Berita Terbaru Politik – Arief Budiman selaku Ketua Komisi Pemilihan Umum ( KPU) baru baru ini menyatakan pernyataan yang cukup mengejutkan. Dia mengatakan bila dirinnya pernah bertemu dengan mantan caleg PDI-P Harun Masiku di Kantor KPU pada September 2019 lalu. Pernyataan itu dia katakan ketika ditunjuk menjadi sakasi dalam kasus yang sekarang berlangsung. Kasus itu adalah sasus suap yang terdakwa eks Komisioner KPU Wahyu Setiawan dan mantan anggota Bawaslu Agustiani Tio Fridellina di Pengadilan Negeri Tipikor Jakarta Pusat, Kamis (4/6/2020). “Saat itu cuma menyampaikan ini ada surat dari Mahkamah Agung, surat DPP PDI-P, foto, 15-20 menit sebetulnya banyak ngalor-ngidul-nya,” kata Arief.

Pengakuan Arief Budiman Saat Menjadi Saks Di Kasus Suap

Apa yang sudah diputskan MA dalam kasus ini bisa dikatakan menjadi salah satu dasar yang tepat untuk kelurkan surat DPP PDI-P kepada KPU. Isi surat itu meminta KPU untuk memanipulasi pengambilan suara caleg Nazaruddin Kiemas yang telah meningga. Suara itu akhirnnya di pindahkan menjadi milik harus. Arief menambahkan, Harun memperlihatkan beberapa fotonnya bersama dengan tokoh tokoh nasional agar MA mau mengerjakan apa yang mereka minta itu. “Kalimatnya saya tidak ingat, tetapi substansinya mohon segera diproses sebagaimana keputusan MA. Seingat saya dia membawa keputusan MA, surat DPP PDI-P dan beberapa foto dia tunjukkan kepada saya, foto dia dengan orang-orang yang mungkin dekat dengan dia,” ujar Arief.

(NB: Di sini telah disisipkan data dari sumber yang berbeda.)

(** The spans of an expression: its name, for every match. *)
Lemma spans_of_matches c r text ms : eats r = true -> (forall m, m ∈ ms -> m ∈ matches r text) ->
  forall s, s ∈ flat_map (match_span c) ms <->
  exists m, m ∈ ms /\ s = mkSpan (m_index m) (m_index m + String.length (m_text m)) c.
Proof.
  intros Hr Hin s. rewrite elem_of_flat_map. apply exist_proper. intros m. unfold match_span.
  split; intros [Hm Hs]; (split; [done|]).
  - apply Hin in Hm. apply (matches_nonempty r text m Hr) in Hm. apply elem_add_span in Hs; [done|lia].
  - apply Hin in Hm. apply (matches_nonempty r text m Hr) in Hm. apply elem_add_span; [lia|done].
Qed.

Lemma any_elem {A} (f : A -> bool) l : existsb f l = true <-> exists x, x ∈ l /\ f x = true.
Proof. rewrite existsb_exists. by setoid_rewrite list_elem_of_In. Qed.

Lemma test_elem r text : test r text = true <-> exists m, m ∈ matches r text.
Proof.
  rewrite test_matches. destruct (matches r text) as [|m l].
  - rewrite bool_decide_eq_true_2 by done. split; [done|]. intros [m Hm]. by apply not_elem_of_nil in Hm.
  - rewrite bool_decide_eq_false_2 by done. split; [|done]. intros _. exists m. by left.
Qed.

Lemma patterns_eat :
  forallb eats (IBAN_RE :: map snd PATTERNS ++ map (fun x => x.1.2) VALIDATED ++ map fst DETECTORS) = true.
Proof. vm_compute. reflexivity. Qed.

Lemma pattern_eats r : r ∈ IBAN_RE :: map snd PATTERNS ++ map (fun x => x.1.2) VALIDATED ++ map fst DETECTORS -> eats r = true.
Proof. intros H. pose proof patterns_eat as Hall. rewrite forallb_forall in Hall. by apply Hall, list_elem_of_In. Qed.

(** A family of matches has spans of its category exactly when it has matches. *)
Lemma spans_some c r text ms x : eats r = true -> (forall m, m ∈ ms -> m ∈ matches r text) ->
  (exists s, s ∈ flat_map (match_span c) ms /\ category s = x) <-> (exists m, m ∈ ms) /\ x = c.
Proof.
  intros Hr Hin. setoid_rewrite (spans_of_matches c r text ms Hr Hin). split.
  - intros (s & (m & Hm & ->) & <-). split; [by exists m|done].
  - intros [[m Hm] ->]. eexists. split; [by exists m|done].
Qed.

Lemma in_validMatches r text f m : m ∈ validMatches r text f <-> m ∈ matches r text /\ f m = true.
Proof. unfold validMatches. by rewrite !list_elem_of_In, filter_In. Qed.

Lemma valid_match r text f m : m ∈ validMatches r text f -> m ∈ matches r text.
Proof. rewrite in_validMatches. by intros []. Qed.

Lemma anyValid_elem r text f : anyValid r text f = true <-> exists m, m ∈ validMatches r text f.
Proof. unfold anyValid. rewrite any_elem. by setoid_rewrite in_validMatches. Qed.

Lemma exists_app {A} (P : A -> Prop) a b : (exists x, x ∈ a ++ b /\ P x) <-> (exists x, x ∈ a /\ P x) \/ (exists x, x ∈ b /\ P x).
Proof. setoid_rewrite elem_of_app. naive_solver. Qed.

Lemma exists_flat {A B} (f : A -> list B) (P : B -> Prop) l :
  (exists y, y ∈ flat_map f l /\ P y) <-> exists x, x ∈ l /\ exists y, y ∈ f x /\ P y.
Proof. setoid_rewrite elem_of_flat_map. naive_solver. Qed.

Section Categories.
Variable text : string.
Notation masked := (mask_ibans text).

Arief juga menambahkan bila obrolan itu sebenarnya terjadi dan juga pada saat itu tidak ada yang bersedia untuk mengambulkan permintaan harusn. “KPU kalau membuat keputusan itu sesuai dengan aturan yang berlaku dan atas surat pertama sudah kita jawab bahwa kita tidak bisa menindaklanjuti karena tidak sesuai peraturan perundangan yang berlaku lalu Harun Masiku terus pulang,” katanya.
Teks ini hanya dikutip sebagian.